Con la nuova legge, resta la quota dei due terzi ai figli. Ma la metà di tale quota va suddivisa in parti uguali, l’altra, a discrezione del genitore tra uno e più figli. In sostanza, allo stato attuale, dal momento che Veronica Lario è ancora moglie del presidente del Consiglio, lei e i suoi figli, Barbara, Luigi ed Eleonora diventerebbero azionisti di maggioranza della Fininvest. Con la riforma, il timone delle aziende di famiglia resterebbe in mano a Piresilvio e Marina. Valgono, a questo punto, una serie di considerazioni. «Mi sembra – dice l’avvocato – che la riforma vada ad ampliare le maglie di restrittività ampliando i termini discrezionali con cui uno può disporre del proprio patrimonio, per quando non ci sarà più,  con maggiore libertà». Detto questo, «la successione – continua – nel nostro ordinamento è fatta per tutelare i più vicini al defunto, come la moglie, i figli legittimi o naturali, e prevede una quota di “legittima”, quella minima parte di patrimonio che deve esser lasciato ai propri congiunti. Me, oltre alla famiglia, tutela anche il patrimonio e la sua continuità nel tempo». Il problema, in questi casi, non nasce tanto dal fatto che la legge sia ad personam o meno, quanto dal fatto che «bisogna essere molto prudenti nel riformare norme che vanno a influire profondamente anche sulla cultura di un Paese. Non si tratta solo di soldi, ma anche della gestione futura del patrimonio. Va da sé, inoltre, che laddove c’è poco da spartirsi c’è anche poco da litigare, dove c’è tanto, il conflitto rischia di diventare ben più alto».

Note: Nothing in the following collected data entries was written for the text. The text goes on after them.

(** C5. Usage data with a non-empty [reserved_instance_type], a term and a
    payment option make [computeCostComponent] return the reserved
    component: the price filter carries the offering class, the term length
    and the payment option and no purchase option, and the name contains
    the label "reserved". *)
Theorem reserved_usage_gives_reserved_component d u purchaseOption tenancy w :
  gjson.Exists (schema.UsageData.Get u "reserved_instance_type") = true ->
  gjson.String (schema.UsageData.Get u "reserved_instance_type") <> "" ->
  gjson.Exists (schema.UsageData.Get u "reserved_instance_term") = true ->
  gjson.Exists (schema.UsageData.Get u "reserved_instance_payment_option") = true ->
  exists cc w' osLabel operatingSystem,
    aws.computeCostComponent d (Some u) purchaseOption tenancy w
    = runtime.Returns cc w'
    /\ cc = aws.reservedInstanceCostComponent
              (gjson.String (schema.ResourceData.Get d "region"))
              osLabel "reserved"
              (gjson.String (schema.UsageData.Get u "reserved_instance_type"))
              (gjson.String (schema.UsageData.Get u "reserved_instance_term"))
              (gjson.String (schema.UsageData.Get u "reserved_instance_payment_option"))
              tenancy
              (gjson.String (schema.ResourceData.Get d "instance_type"))
              operatingSystem 1
    /\ (exists pf,
          schema.CostComponent.PriceFilter cc = Some pf
          /\ schema.PriceFilter.TermOfferingClass pf
             = Some (gjson.String (schema.UsageData.Get u "reserved_instance_type"))
          /\ is_Some (schema.PriceFilter.TermLength pf)
          /\ is_Some (schema.PriceFilter.TermPurchaseOption pf)
          /\ schema.PriceFilter.PurchaseOption pf = None)
    /\ schema.CostComponent.Name cc
       = "Instance usage (" +:+ osLabel +:+ ", " +:+ "reserved" +:+ ", "
           +:+ gjson.String (schema.ResourceData.Get d "instance_type") +:+ ")".
Proof.
  intros Htype Hnonempty Hterm Hpay.
  destruct (operatingSystemOf_total (Some u) w)
    as ([osLabel operatingSystem] & msgs & Hos).
  exists (aws.reservedInstanceCostComponent
            (gjson.String (schema.ResourceData.Get d "region"))
            osLabel "reserved"
            (gjson.String (schema.UsageData.Get u "reserved_instance_type"))
            (gjson.String (schema.UsageData.Get u "reserved_instance_term"))
            (gjson.String (schema.UsageData.Get u "reserved_instance_payment_option"))
            tenancy
            (gjson.String (schema.ResourceData.Get d "instance_type"))
            operatingSystem 1),
    (with_warnings w msgs), osLabel, operatingSystem.
  split; [|split; [reflexivity|split; [|reflexivity]]].
  - unfold aws.computeCostComponent. cbv zeta. unfold runtime.bind at 1.
    rewrite Hos, Htype, Hterm, Hpay. cbv beta iota zeta.
    destruct (decide _) as [_|]; [reflexivity | done].
  - eexists. split; [reflexivity|]. cbn. eauto.
Qed.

In ogni caso, sulla norma in sé, c’è poco da dire. «Il provvedimento, di per sé, è muto; bisogna vedere come “parlerà” nel caso concreto. Oltre al caso di Berlusconi, in cui viene interpretata come norma ad personam, resta da considerare quali effetti sortirebbe in altri casi e compararli in relazione a patrimoni meno ingenti di quelli del premier, e a situazioni meno o più complicate».